# RECORDS FOR PROCESSING
(** BITCOUNT counts the ones of the bytes, or of the bits, of its range. *)
Lemma count_bits_in_range_spec value start stop unit_ :
  fits (8 * length value) → Forall is_u8 value → is_i64 start → is_i64 stop →
  count_bits_in_range value start stop unit_ =
  match unit_ with
  | UnitByte => ones (bits_of (clamped_slice start stop value))
  | UnitBit => ones (clamped_slice start stop (bits_of value))
  end.
Proof.
  intros Hf Hu Hs Ht. unfold count_bits_in_range, clamped_slice. destruct unit_.
  - rewrite normalize_redis_range_spec by (unfold fits in *; try done; lia). case_decide as Hd; cbn [into_bounds].
    + apply count_bits_spec. by apply Forall_take, Forall_drop.
    + destruct value as [|b value]; [by rewrite drop_nil, take_nil|].
      replace (S _ - _)%nat with 0%nat; [done|]. simpl in Hd |- *. lia.
  - rewrite blen_bits_spec, Nat2Z.id by done.
    rewrite normalize_redis_range_spec by (rewrite ?bits_of_length; done).
    case_decide as Hd; cbn [into_bounds range_start range_stop].
    + unfold offsets. set (lo := range_low _ _) in *. set (hi := range_high _ _) in *.
      replace (Z.of_nat hi - Z.of_nat lo + 1) with (Z.of_nat (S hi - lo)) by lia.
      pose proof (range_high_lt (length (bits_of value)) stop) as Hh. fold hi in Hh.
      rewrite read_bits_ones by lia. by rewrite Nat2Z.id.
    + destruct (decide (length (bits_of value) = 0)%nat) as [E|].
      * rewrite (nil_length_inv _ E). by rewrite drop_nil, take_nil.
      * replace (S _ - _)%nat with 0%nat; [done|]. lia.
Qed.

(** A byte range counts what the bit range of its bits counts. *)
Lemma bits_of_slice start len value : bits_of (take len (drop start value)) = take (8 * len) (drop (8 * start) (bits_of value)).
Proof. by rewrite bits_of_take, bits_of_drop. Qed.

(** *** Finding a bit *)
Lemma first_bit_None value bit os :
  first_bit value bit os = None ↔ ∀ o, o ∈ os → read_bit value o ≠ bit.
Proof.
  induction os as [|o os IH]; simpl; [set_solver|].
  destruct (Bool.eqb (read_bit value o) bit) eqn:E.
  - apply eqb_prop in E. split; [done|]. intros Hc. exfalso. apply (Hc o); [set_solver|done].
  - apply eqb_false_iff in E. rewrite IH. set_solver.
Qed.

Lemma first_bit_Some value bit start (n : nat) o :
  first_bit value bit (seqZ start (Z.of_nat n)) = Some o →
  ∃ p, start ≤ p < start + Z.of_nat n ∧ o = wrap_i64 p ∧ read_bit value p = bit ∧
       ∀ j, start ≤ j < p → read_bit value j ≠ bit.
Proof.
  revert start. induction n as [|n IH]; intros start; [done|].
  rewrite seqZ_cons by lia. replace (Z.pred (Z.of_nat (S n))) with (Z.of_nat n) by lia. simpl.
  destruct (Bool.eqb (read_bit value start) bit) eqn:E.
  - intros [= <-]. exists start. apply eqb_prop in E. split; [lia|]. split; [done|]. split; [done|]. lia.
  - intros (p & Hp & Ho & Hb & Hj)%IH. exists p. split; [lia|]. split; [done|]. split; [done|].
    intros j Hj'. destruct (decide (j = start)) as [->|]; [by apply eqb_false_iff in E|]. apply Hj. lia.
Qed.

# WHAT TO WORK ON
Every entry should be reproduced exactly, with no part omitted.

# TASK SOLUTION
(** BITCOUNT counts the ones of the bytes, or of the bits, of its range. *)
Lemma count_bits_in_range_spec value start stop unit_ :
  fits (8 * length value) → Forall is_u8 value → is_i64 start → is_i64 stop →
  count_bits_in_range value start stop unit_ =
  match unit_ with
  | UnitByte => ones (bits_of (clamped_slice start stop value))
  | UnitBit => ones (clamped_slice start stop (bits_of value))
  end.
Proof.
  intros Hf Hu Hs Ht. unfold count_bits_in_range, clamped_slice. destruct unit_.
  - rewrite normalize_redis_range_spec by (unfold fits in *; try done; lia). case_decide as Hd; cbn [into_bounds].
    + apply count_bits_spec. by apply Forall_take, Forall_drop.
    + destruct value as [|b value]; [by rewrite drop_nil, take_nil|].
      replace (S _ - _)%nat with 0%nat; [done|]. simpl in Hd |- *. lia.
  - rewrite blen_bits_spec, Nat2Z.id by done.
    rewrite normalize_redis_range_spec by (rewrite ?bits_of_length; done).
    case_decide as Hd; cbn [into_bounds range_start range_stop].
    + unfold offsets. set (lo := range_low _ _) in *. set (hi := range_high _ _) in *.
      replace (Z.of_nat hi - Z.of_nat lo + 1) with (Z.of_nat (S hi - lo)) by lia.
      pose proof (range_high_lt (length (bits_of value)) stop) as Hh. fold hi in Hh.
      rewrite read_bits_ones by lia. by rewrite Nat2Z.id.
    + destruct (decide (length (bits_of value) = 0)%nat) as [E|].
      * rewrite (nil_length_inv _ E). by rewrite drop_nil, take_nil.
      * replace (S _ - _)%nat with 0%nat; [done|]. lia.
Qed.

(** A byte range counts what the bit range of its bits counts. *)
Lemma bits_of_slice start len value : bits_of (take len (drop start value)) = take (8 * len) (drop (8 * start) (bits_of value)).
Proof. by rewrite bits_of_take, bits_of_drop. Qed.

(** *** Finding a bit *)
Lemma first_bit_None value bit os :
  first_bit value bit os = None ↔ ∀ o, o ∈ os → read_bit value o ≠ bit.
Proof.
  induction os as [|o os IH]; simpl; [set_solver|].
  destruct (Bool.eqb (read_bit value o) bit) eqn:E.
  - apply eqb_prop in E. split; [done|]. intros Hc. exfalso. apply (Hc o); [set_solver|done].
  - apply eqb_false_iff in E. rewrite IH. set_solver.
Qed.

Lemma first_bit_Some value bit start (n : nat) o :
  first_bit value bit (seqZ start (Z.of_nat n)) = Some o →
  ∃ p, start ≤ p < start + Z.of_nat n ∧ o = wrap_i64 p ∧ read_bit value p = bit ∧
       ∀ j, start ≤ j < p → read_bit value j ≠ bit.
Proof.
  revert start. induction n as [|n IH]; intros start; [done|].
  rewrite seqZ_cons by lia. replace (Z.pred (Z.of_nat (S n))) with (Z.of_nat n) by lia. simpl.
  destruct (Bool.eqb (read_bit value start) bit) eqn:E.
  - intros [= <-]. exists start. apply eqb_prop in E. split; [lia|]. split; [done|]. split; [done|]. lia.
  - intros (p & Hp & Ho & Hb & Hj)%IH. exists p. split; [lia|]. split; [done|]. split; [done|].
    intros j Hj'. destruct (decide (j = start)) as [->|]; [by apply eqb_false_iff in E|]. apply Hj. lia.
Qed.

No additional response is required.